==== DATA UNDER STUDY
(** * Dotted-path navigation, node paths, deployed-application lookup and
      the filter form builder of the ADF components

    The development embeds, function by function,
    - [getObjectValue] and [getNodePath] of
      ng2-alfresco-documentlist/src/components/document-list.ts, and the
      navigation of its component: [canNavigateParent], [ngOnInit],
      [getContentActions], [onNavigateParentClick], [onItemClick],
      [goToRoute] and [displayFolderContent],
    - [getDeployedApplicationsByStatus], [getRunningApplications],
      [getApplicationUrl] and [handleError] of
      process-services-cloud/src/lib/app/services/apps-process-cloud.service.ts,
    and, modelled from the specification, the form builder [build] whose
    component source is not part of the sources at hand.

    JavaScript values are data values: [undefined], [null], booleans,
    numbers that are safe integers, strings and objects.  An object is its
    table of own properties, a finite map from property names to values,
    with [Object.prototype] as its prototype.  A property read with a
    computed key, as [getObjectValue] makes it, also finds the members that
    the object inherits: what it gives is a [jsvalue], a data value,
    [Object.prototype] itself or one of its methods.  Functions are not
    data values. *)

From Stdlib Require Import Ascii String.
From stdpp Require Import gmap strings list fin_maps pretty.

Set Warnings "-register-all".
========
==== DATA UNDER STUDY
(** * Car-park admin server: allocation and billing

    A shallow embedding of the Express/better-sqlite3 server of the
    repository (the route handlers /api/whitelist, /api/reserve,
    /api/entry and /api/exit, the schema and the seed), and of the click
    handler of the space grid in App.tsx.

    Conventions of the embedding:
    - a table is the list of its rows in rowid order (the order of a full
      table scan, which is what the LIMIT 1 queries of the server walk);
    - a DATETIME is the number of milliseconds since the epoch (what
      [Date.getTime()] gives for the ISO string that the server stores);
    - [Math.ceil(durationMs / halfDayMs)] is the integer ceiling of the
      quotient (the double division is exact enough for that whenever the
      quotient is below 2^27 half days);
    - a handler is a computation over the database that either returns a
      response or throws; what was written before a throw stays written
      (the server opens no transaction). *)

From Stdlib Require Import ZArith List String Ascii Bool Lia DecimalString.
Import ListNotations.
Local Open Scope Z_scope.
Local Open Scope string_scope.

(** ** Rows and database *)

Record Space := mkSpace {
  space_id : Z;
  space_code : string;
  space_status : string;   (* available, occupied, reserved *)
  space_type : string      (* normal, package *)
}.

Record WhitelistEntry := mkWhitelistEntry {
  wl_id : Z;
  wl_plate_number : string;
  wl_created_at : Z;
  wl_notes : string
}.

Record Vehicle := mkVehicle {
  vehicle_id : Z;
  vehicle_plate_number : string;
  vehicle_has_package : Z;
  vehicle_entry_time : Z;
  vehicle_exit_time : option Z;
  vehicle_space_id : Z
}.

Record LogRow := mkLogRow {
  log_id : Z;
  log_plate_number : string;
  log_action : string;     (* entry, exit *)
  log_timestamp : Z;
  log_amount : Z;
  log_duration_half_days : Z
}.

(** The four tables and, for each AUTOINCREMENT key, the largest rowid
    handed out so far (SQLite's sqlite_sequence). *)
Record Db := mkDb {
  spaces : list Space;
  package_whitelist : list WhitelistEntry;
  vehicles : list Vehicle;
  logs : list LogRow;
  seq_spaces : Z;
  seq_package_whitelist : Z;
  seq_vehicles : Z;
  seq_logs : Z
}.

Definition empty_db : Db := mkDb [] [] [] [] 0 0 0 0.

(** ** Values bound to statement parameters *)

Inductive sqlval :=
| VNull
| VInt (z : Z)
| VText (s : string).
========
__YOUR TASK__: Could you repeat exactly the lines in the listing above from the one with "- a DATETIME" down to the one with "vehicle_has_package : Z;"? Include both of those lines.

__TASK ANSWER__:
    - a DATETIME is the number of milliseconds since the epoch (what
      [Date.getTime()] gives for the ISO string that the server stores);
    - [Math.ceil(durationMs / halfDayMs)] is the integer ceiling of the
      quotient (the double division is exact enough for that whenever the
      quotient is below 2^27 half days);
    - a handler is a computation over the database that either returns a
      response or throws; what was written before a throw stays written
      (the server opens no transaction). *)

From Stdlib Require Import ZArith List String Ascii Bool Lia DecimalString.
Import ListNotations.
Local Open Scope Z_scope.
Local Open Scope string_scope.

(** ** Rows and database *)

Record Space := mkSpace {
  space_id : Z;
  space_code : string;
  space_status : string;   (* available, occupied, reserved *)
  space_type : string      (* normal, package *)
}.

Record WhitelistEntry := mkWhitelistEntry {
  wl_id : Z;
  wl_plate_number : string;
  wl_created_at : Z;
  wl_notes : string
}.

Record Vehicle := mkVehicle {
  vehicle_id : Z;
  vehicle_plate_number : string;
  vehicle_has_package : Z;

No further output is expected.